*Task to carry out*: In the entries below, find the line with "Definition KindAuditCheckpoint : string" and print exactly every line from there up to and including the line with "Record WorkResult : Type", with no other lines.
- - -
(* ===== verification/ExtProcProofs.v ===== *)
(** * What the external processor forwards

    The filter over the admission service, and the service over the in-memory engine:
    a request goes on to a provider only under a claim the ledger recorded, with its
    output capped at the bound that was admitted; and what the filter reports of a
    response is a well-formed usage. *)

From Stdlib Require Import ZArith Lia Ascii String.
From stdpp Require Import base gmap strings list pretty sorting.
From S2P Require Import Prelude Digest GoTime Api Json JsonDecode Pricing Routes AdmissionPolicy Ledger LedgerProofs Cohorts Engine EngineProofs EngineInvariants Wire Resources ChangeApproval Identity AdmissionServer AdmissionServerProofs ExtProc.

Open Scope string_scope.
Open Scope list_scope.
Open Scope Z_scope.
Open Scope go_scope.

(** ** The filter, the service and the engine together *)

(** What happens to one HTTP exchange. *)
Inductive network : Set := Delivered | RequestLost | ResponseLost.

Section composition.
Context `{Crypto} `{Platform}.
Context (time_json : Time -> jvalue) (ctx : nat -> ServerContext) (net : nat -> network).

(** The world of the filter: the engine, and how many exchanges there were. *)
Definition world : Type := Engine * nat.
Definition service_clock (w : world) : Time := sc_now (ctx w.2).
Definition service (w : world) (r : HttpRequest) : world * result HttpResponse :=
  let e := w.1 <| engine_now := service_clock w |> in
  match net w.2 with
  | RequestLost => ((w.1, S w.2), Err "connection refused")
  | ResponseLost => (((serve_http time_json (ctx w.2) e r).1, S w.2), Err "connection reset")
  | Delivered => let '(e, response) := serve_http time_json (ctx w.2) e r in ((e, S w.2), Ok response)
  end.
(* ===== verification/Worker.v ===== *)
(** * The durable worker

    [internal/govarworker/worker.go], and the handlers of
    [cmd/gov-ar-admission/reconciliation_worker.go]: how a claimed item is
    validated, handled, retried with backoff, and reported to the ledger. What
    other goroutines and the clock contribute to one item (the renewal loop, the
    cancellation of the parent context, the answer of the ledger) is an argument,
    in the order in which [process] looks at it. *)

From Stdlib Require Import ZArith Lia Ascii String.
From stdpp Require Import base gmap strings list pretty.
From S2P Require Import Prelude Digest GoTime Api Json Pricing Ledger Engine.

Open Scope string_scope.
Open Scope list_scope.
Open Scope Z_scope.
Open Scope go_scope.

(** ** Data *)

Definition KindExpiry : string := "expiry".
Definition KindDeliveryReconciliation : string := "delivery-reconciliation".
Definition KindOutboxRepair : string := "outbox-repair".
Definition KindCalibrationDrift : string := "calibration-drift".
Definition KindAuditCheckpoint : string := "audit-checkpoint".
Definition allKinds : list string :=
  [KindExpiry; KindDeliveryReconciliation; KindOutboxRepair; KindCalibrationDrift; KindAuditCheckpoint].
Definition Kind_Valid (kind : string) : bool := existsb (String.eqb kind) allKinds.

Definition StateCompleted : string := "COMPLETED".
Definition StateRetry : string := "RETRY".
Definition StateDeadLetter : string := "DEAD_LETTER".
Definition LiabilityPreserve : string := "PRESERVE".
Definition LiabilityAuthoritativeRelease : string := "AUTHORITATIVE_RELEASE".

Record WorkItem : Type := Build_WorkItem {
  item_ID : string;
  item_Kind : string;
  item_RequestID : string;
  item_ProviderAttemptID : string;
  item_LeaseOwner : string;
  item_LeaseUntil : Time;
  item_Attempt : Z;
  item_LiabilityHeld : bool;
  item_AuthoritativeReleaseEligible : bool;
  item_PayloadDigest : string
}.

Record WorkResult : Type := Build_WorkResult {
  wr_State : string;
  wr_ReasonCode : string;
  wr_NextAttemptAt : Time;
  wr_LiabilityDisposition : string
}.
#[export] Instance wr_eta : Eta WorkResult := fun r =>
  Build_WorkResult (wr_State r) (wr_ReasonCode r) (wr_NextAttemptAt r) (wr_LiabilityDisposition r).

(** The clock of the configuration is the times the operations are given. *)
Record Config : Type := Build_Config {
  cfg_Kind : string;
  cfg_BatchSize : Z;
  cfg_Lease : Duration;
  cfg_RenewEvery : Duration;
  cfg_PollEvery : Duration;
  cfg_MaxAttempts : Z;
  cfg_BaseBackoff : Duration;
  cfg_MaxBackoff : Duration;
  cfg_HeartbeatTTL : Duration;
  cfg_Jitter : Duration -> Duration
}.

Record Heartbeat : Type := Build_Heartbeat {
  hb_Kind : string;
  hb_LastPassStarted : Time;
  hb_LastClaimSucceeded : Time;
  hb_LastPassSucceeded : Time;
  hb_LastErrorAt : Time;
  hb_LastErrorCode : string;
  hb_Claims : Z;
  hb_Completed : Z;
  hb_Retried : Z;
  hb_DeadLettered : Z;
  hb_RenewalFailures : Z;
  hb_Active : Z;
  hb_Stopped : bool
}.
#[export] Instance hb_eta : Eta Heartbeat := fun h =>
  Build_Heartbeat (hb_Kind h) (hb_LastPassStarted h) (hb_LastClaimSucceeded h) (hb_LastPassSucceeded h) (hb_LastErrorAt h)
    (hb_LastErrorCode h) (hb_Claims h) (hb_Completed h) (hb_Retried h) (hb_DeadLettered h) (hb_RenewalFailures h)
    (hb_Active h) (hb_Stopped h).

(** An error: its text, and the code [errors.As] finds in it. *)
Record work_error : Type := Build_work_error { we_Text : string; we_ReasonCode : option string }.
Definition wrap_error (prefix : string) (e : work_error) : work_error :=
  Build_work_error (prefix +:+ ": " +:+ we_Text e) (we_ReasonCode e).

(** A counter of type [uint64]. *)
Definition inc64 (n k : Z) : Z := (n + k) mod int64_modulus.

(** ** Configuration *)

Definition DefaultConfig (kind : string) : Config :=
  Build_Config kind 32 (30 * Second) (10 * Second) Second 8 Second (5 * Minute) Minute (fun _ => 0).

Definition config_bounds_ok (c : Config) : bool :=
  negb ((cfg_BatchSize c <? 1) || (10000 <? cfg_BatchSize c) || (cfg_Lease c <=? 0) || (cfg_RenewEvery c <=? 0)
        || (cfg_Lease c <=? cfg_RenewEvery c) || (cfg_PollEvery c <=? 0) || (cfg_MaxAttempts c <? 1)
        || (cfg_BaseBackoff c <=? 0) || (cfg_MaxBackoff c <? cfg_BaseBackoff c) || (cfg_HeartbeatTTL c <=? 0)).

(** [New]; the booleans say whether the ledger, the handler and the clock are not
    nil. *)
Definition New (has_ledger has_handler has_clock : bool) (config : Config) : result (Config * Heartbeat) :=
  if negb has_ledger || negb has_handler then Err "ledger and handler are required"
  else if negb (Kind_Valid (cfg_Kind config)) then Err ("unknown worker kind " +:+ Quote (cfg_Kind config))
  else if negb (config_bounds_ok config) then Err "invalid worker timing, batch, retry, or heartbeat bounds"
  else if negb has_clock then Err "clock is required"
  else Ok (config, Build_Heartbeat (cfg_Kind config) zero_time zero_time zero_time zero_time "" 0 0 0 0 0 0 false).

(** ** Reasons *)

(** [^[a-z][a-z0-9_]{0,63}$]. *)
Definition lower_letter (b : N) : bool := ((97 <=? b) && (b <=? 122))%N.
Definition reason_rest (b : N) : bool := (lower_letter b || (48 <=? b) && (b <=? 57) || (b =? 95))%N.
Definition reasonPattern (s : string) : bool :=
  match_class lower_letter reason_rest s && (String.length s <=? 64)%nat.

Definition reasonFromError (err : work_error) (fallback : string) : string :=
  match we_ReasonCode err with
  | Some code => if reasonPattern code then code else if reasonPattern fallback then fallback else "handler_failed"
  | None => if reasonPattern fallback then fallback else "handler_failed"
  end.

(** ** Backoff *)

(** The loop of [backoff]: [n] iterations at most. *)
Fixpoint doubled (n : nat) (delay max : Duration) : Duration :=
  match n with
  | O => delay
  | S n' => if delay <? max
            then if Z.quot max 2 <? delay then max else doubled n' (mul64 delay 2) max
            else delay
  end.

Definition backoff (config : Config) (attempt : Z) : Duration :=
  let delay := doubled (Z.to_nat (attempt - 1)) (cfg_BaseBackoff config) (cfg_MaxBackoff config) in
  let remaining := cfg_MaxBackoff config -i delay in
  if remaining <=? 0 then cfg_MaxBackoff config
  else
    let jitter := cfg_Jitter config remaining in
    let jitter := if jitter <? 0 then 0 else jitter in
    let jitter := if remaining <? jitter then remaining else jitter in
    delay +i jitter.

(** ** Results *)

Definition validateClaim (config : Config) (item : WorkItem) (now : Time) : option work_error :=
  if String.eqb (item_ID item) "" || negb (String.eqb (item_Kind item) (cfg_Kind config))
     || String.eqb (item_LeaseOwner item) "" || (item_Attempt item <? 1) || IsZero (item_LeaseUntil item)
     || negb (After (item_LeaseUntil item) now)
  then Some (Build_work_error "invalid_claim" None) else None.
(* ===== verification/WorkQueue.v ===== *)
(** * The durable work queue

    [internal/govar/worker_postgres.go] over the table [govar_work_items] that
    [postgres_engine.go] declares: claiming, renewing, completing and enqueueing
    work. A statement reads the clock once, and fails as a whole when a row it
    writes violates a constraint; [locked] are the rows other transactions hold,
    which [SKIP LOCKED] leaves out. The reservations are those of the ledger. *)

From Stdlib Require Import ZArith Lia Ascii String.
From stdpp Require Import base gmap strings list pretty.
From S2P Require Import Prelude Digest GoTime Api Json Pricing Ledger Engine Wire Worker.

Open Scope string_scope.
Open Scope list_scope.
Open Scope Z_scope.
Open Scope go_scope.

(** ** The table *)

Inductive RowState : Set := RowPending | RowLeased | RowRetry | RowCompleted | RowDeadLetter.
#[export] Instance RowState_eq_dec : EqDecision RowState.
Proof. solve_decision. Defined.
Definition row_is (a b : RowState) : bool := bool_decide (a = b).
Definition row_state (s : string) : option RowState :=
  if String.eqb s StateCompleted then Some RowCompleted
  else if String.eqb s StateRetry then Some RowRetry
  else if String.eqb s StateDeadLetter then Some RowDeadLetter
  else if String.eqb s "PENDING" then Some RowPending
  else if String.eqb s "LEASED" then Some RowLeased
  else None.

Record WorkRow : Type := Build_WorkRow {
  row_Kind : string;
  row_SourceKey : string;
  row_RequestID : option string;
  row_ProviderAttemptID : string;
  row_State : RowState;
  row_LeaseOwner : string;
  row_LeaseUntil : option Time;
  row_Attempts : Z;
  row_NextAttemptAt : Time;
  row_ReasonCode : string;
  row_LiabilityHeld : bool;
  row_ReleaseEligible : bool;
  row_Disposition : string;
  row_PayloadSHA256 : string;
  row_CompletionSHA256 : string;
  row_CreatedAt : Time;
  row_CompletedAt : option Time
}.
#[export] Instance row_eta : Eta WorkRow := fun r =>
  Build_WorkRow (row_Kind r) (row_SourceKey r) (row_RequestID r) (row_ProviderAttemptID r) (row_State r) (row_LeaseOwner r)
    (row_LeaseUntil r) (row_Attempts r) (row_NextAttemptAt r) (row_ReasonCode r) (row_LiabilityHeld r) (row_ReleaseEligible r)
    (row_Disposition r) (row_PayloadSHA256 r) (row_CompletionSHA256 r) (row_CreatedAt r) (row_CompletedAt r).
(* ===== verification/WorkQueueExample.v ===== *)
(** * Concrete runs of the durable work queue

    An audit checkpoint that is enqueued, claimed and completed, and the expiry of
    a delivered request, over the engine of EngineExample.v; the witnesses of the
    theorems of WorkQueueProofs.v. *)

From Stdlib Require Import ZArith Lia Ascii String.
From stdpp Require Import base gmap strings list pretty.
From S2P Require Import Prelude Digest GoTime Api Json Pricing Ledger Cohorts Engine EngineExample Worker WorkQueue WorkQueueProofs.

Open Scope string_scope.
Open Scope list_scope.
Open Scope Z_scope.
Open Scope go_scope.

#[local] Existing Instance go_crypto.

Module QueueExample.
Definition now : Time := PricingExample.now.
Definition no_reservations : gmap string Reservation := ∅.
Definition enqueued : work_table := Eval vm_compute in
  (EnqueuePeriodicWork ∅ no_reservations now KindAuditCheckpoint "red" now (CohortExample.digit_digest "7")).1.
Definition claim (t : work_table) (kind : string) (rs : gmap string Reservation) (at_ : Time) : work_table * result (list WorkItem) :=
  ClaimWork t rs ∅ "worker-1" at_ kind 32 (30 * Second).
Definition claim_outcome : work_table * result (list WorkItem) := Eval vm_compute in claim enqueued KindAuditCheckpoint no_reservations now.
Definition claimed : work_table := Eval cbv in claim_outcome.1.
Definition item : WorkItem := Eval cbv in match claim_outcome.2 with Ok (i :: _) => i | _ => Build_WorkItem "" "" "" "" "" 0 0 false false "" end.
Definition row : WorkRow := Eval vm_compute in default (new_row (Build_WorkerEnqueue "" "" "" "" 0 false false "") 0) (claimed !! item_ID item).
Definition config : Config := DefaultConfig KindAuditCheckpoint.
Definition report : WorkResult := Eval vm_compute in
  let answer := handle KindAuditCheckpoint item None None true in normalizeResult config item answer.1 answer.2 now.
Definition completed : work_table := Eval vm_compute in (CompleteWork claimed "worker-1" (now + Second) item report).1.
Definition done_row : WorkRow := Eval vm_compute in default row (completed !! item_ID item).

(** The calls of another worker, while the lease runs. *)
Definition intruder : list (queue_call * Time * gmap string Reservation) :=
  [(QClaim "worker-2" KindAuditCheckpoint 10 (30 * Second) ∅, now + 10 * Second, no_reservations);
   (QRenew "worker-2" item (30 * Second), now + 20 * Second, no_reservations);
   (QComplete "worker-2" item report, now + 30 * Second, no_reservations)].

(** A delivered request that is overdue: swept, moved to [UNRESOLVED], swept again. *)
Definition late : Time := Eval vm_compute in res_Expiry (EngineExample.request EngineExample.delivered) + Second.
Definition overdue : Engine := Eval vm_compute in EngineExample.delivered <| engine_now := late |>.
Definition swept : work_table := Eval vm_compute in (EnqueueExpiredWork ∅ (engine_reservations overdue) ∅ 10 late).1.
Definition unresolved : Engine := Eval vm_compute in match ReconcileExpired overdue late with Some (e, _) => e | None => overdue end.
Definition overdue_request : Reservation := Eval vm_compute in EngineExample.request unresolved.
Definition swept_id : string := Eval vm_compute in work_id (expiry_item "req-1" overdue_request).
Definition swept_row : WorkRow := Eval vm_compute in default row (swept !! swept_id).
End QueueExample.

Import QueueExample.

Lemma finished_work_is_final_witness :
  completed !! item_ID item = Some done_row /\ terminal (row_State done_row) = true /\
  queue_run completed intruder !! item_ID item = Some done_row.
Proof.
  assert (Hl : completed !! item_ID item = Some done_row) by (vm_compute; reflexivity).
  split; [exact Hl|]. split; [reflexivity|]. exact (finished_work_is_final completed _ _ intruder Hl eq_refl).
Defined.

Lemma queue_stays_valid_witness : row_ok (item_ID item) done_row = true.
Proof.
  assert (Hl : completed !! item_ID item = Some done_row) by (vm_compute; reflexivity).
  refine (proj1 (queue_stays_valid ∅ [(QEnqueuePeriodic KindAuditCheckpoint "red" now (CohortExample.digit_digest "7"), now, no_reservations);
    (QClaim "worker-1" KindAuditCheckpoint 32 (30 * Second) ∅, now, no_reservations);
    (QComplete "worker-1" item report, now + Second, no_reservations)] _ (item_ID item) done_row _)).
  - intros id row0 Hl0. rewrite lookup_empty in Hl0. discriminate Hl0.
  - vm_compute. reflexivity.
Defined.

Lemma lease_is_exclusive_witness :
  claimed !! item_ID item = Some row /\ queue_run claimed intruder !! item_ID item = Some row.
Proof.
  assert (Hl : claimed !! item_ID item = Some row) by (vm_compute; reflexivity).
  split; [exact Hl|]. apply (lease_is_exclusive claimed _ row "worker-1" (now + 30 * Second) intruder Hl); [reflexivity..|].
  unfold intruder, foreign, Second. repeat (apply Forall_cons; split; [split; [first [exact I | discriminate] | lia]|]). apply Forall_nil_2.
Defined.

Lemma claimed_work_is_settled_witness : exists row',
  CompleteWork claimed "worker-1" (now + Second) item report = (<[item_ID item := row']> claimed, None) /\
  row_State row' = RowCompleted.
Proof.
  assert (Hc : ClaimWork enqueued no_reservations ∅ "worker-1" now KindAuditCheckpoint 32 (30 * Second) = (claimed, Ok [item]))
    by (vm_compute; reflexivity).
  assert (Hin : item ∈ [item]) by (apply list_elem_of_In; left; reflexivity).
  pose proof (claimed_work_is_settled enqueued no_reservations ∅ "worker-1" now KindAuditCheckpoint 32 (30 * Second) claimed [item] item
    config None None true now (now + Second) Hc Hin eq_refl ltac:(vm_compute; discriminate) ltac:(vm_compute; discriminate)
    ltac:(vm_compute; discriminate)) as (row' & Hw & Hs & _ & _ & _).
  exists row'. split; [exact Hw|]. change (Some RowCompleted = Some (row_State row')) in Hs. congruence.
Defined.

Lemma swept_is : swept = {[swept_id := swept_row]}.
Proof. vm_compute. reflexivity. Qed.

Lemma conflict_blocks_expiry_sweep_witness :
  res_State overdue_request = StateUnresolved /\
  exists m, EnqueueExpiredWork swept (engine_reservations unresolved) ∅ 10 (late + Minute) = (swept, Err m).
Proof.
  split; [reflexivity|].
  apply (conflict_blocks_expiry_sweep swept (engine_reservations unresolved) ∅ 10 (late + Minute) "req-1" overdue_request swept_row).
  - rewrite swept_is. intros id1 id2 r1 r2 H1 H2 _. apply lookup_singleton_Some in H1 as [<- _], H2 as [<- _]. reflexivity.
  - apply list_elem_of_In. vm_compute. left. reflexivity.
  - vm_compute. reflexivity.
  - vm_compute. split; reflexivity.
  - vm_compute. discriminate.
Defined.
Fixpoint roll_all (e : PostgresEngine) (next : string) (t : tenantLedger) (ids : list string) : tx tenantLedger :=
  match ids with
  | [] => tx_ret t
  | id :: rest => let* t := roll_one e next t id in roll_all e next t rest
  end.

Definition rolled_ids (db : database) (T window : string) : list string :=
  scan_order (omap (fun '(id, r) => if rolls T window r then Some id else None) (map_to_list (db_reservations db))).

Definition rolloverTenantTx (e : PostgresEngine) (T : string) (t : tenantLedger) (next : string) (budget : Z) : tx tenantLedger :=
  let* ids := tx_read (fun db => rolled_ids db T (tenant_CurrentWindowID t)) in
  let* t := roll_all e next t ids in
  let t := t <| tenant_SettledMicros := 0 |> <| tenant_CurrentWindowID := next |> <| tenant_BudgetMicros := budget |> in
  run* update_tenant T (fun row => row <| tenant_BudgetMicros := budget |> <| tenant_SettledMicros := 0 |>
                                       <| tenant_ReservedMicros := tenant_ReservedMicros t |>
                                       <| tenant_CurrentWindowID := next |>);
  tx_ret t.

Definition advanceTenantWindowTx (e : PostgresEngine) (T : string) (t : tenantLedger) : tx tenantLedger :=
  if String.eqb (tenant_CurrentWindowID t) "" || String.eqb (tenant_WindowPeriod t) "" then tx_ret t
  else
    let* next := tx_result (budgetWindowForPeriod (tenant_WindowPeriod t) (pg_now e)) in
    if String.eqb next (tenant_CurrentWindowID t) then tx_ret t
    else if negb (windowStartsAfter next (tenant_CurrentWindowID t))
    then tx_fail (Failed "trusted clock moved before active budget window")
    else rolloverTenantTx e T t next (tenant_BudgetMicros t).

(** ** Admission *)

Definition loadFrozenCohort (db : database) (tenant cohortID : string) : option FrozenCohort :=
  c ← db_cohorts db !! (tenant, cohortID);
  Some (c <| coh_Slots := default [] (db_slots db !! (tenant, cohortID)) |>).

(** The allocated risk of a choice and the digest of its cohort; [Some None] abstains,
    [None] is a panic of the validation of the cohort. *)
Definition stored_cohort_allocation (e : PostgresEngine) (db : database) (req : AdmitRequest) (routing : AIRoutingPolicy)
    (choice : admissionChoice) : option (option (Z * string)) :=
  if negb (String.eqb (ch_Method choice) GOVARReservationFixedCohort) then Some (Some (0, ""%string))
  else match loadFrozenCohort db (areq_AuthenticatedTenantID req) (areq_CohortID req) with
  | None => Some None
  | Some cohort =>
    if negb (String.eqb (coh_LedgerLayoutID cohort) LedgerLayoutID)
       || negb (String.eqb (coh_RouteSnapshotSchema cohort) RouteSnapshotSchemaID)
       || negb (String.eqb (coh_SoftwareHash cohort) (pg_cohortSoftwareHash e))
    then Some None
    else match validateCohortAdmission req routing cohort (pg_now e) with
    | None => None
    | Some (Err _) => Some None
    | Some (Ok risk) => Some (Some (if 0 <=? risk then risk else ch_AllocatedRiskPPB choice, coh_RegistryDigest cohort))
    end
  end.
- - -
*The answer*:
Definition KindAuditCheckpoint : string := "audit-checkpoint".
Definition allKinds : list string :=
  [KindExpiry; KindDeliveryReconciliation; KindOutboxRepair; KindCalibrationDrift; KindAuditCheckpoint].
Definition Kind_Valid (kind : string) : bool := existsb (String.eqb kind) allKinds.

Definition StateCompleted : string := "COMPLETED".
Definition StateRetry : string := "RETRY".
Definition StateDeadLetter : string := "DEAD_LETTER".
Definition LiabilityPreserve : string := "PRESERVE".
Definition LiabilityAuthoritativeRelease : string := "AUTHORITATIVE_RELEASE".

Record WorkItem : Type := Build_WorkItem {
  item_ID : string;
  item_Kind : string;
  item_RequestID : string;
  item_ProviderAttemptID : string;
  item_LeaseOwner : string;
  item_LeaseUntil : Time;
  item_Attempt : Z;
  item_LiabilityHeld : bool;
  item_AuthoritativeReleaseEligible : bool;
  item_PayloadDigest : string
}.

Record WorkResult : Type := Build_WorkResult {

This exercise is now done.